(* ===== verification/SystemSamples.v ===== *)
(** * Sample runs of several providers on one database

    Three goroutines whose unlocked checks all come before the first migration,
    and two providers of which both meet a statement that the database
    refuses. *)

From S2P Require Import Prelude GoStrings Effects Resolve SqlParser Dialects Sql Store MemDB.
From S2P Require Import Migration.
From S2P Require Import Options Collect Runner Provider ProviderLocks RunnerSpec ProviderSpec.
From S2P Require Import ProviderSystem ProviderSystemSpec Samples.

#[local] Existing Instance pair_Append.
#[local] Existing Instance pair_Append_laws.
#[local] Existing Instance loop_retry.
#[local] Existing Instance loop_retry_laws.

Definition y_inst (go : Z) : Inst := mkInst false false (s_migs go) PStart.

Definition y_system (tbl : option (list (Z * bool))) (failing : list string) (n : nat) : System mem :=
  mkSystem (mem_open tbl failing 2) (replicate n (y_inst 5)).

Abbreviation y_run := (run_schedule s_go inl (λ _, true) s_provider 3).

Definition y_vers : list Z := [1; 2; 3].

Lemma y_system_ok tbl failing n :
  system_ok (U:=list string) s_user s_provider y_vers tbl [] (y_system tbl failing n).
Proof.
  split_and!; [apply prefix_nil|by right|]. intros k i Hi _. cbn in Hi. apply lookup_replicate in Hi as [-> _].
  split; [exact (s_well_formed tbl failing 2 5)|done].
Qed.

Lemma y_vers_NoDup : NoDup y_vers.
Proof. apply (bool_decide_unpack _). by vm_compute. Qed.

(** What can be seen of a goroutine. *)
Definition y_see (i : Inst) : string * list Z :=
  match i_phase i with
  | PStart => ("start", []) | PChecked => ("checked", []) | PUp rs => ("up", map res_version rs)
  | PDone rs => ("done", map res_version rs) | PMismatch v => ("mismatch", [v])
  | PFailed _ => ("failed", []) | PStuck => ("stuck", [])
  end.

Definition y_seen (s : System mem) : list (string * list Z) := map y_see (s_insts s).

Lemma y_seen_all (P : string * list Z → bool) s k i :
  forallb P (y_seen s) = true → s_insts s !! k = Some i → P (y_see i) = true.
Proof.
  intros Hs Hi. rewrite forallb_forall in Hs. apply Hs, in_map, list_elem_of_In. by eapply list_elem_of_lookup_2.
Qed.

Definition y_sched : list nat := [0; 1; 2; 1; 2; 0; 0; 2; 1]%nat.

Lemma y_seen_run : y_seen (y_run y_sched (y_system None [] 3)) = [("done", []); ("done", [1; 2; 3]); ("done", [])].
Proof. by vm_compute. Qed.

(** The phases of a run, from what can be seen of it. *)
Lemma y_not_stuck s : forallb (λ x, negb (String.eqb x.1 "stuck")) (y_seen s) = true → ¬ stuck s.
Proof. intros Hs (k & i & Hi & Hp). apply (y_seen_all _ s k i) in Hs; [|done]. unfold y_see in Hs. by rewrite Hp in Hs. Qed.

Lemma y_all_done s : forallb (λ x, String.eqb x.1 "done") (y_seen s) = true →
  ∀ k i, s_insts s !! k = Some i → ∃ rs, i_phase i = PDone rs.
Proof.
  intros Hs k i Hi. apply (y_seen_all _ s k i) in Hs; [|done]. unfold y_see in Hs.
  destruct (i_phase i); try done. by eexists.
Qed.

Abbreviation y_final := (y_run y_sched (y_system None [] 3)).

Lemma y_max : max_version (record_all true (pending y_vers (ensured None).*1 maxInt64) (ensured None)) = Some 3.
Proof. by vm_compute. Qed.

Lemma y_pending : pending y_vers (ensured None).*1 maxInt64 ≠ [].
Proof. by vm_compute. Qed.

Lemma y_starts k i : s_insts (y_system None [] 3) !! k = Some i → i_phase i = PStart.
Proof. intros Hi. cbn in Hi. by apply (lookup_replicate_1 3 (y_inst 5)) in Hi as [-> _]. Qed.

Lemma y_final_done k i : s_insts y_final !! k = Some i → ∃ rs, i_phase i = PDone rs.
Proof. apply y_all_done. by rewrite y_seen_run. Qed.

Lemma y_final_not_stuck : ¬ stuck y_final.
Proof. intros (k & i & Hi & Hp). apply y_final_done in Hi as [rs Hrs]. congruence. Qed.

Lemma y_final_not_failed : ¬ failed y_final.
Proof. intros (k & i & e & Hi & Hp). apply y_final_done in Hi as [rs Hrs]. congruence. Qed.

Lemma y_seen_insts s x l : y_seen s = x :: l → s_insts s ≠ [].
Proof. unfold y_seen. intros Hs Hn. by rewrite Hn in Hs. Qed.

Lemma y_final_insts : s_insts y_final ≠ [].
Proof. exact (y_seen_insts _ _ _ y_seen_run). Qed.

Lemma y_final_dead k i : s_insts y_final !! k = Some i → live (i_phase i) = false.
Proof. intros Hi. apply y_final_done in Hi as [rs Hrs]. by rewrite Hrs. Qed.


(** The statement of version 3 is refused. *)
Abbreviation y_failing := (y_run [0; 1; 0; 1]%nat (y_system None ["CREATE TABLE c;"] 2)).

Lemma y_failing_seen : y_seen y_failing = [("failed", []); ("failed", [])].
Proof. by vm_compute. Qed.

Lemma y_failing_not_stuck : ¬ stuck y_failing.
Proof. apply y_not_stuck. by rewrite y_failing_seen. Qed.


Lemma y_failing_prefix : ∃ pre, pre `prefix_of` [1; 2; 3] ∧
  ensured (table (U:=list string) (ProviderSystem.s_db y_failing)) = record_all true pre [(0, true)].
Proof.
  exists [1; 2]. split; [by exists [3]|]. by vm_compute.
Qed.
...
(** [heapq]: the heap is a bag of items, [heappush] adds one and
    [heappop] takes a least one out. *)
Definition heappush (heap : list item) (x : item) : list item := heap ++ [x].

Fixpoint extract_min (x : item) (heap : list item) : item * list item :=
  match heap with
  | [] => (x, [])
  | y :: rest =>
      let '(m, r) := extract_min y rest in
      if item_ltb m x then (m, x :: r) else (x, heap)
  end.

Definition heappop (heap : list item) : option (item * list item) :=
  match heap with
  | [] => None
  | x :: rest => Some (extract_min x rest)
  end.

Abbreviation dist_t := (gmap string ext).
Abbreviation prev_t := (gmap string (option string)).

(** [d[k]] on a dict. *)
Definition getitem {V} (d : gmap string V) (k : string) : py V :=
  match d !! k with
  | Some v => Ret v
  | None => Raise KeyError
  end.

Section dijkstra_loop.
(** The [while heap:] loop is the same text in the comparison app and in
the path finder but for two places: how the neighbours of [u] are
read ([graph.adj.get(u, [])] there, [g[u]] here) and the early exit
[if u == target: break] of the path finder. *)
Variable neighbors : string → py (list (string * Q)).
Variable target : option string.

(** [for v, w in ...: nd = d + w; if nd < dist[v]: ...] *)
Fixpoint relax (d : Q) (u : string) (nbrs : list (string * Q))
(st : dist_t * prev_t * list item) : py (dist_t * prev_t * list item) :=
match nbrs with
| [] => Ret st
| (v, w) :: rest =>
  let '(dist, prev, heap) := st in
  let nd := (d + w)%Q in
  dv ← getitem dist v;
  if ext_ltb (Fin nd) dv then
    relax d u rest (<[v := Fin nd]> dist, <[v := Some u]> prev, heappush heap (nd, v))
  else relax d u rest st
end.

What is needed - In the listing above, find the line holding "Lemma y_starts k" and the line holding "Proof. intros (k & i & e", then output those two lines and every line between them exactly.

Worked solution -
Lemma y_starts k i : s_insts (y_system None [] 3) !! k = Some i → i_phase i = PStart.
Proof. intros Hi. cbn in Hi. by apply (lookup_replicate_1 3 (y_inst 5)) in Hi as [-> _]. Qed.

Lemma y_final_done k i : s_insts y_final !! k = Some i → ∃ rs, i_phase i = PDone rs.
Proof. apply y_all_done. by rewrite y_seen_run. Qed.

Lemma y_final_not_stuck : ¬ stuck y_final.
Proof. intros (k & i & Hi & Hp). apply y_final_done in Hi as [rs Hrs]. congruence. Qed.

Lemma y_final_not_failed : ¬ failed y_final.
Proof. intros (k & i & e & Hi & Hp). apply y_final_done in Hi as [rs Hrs]. congruence. Qed.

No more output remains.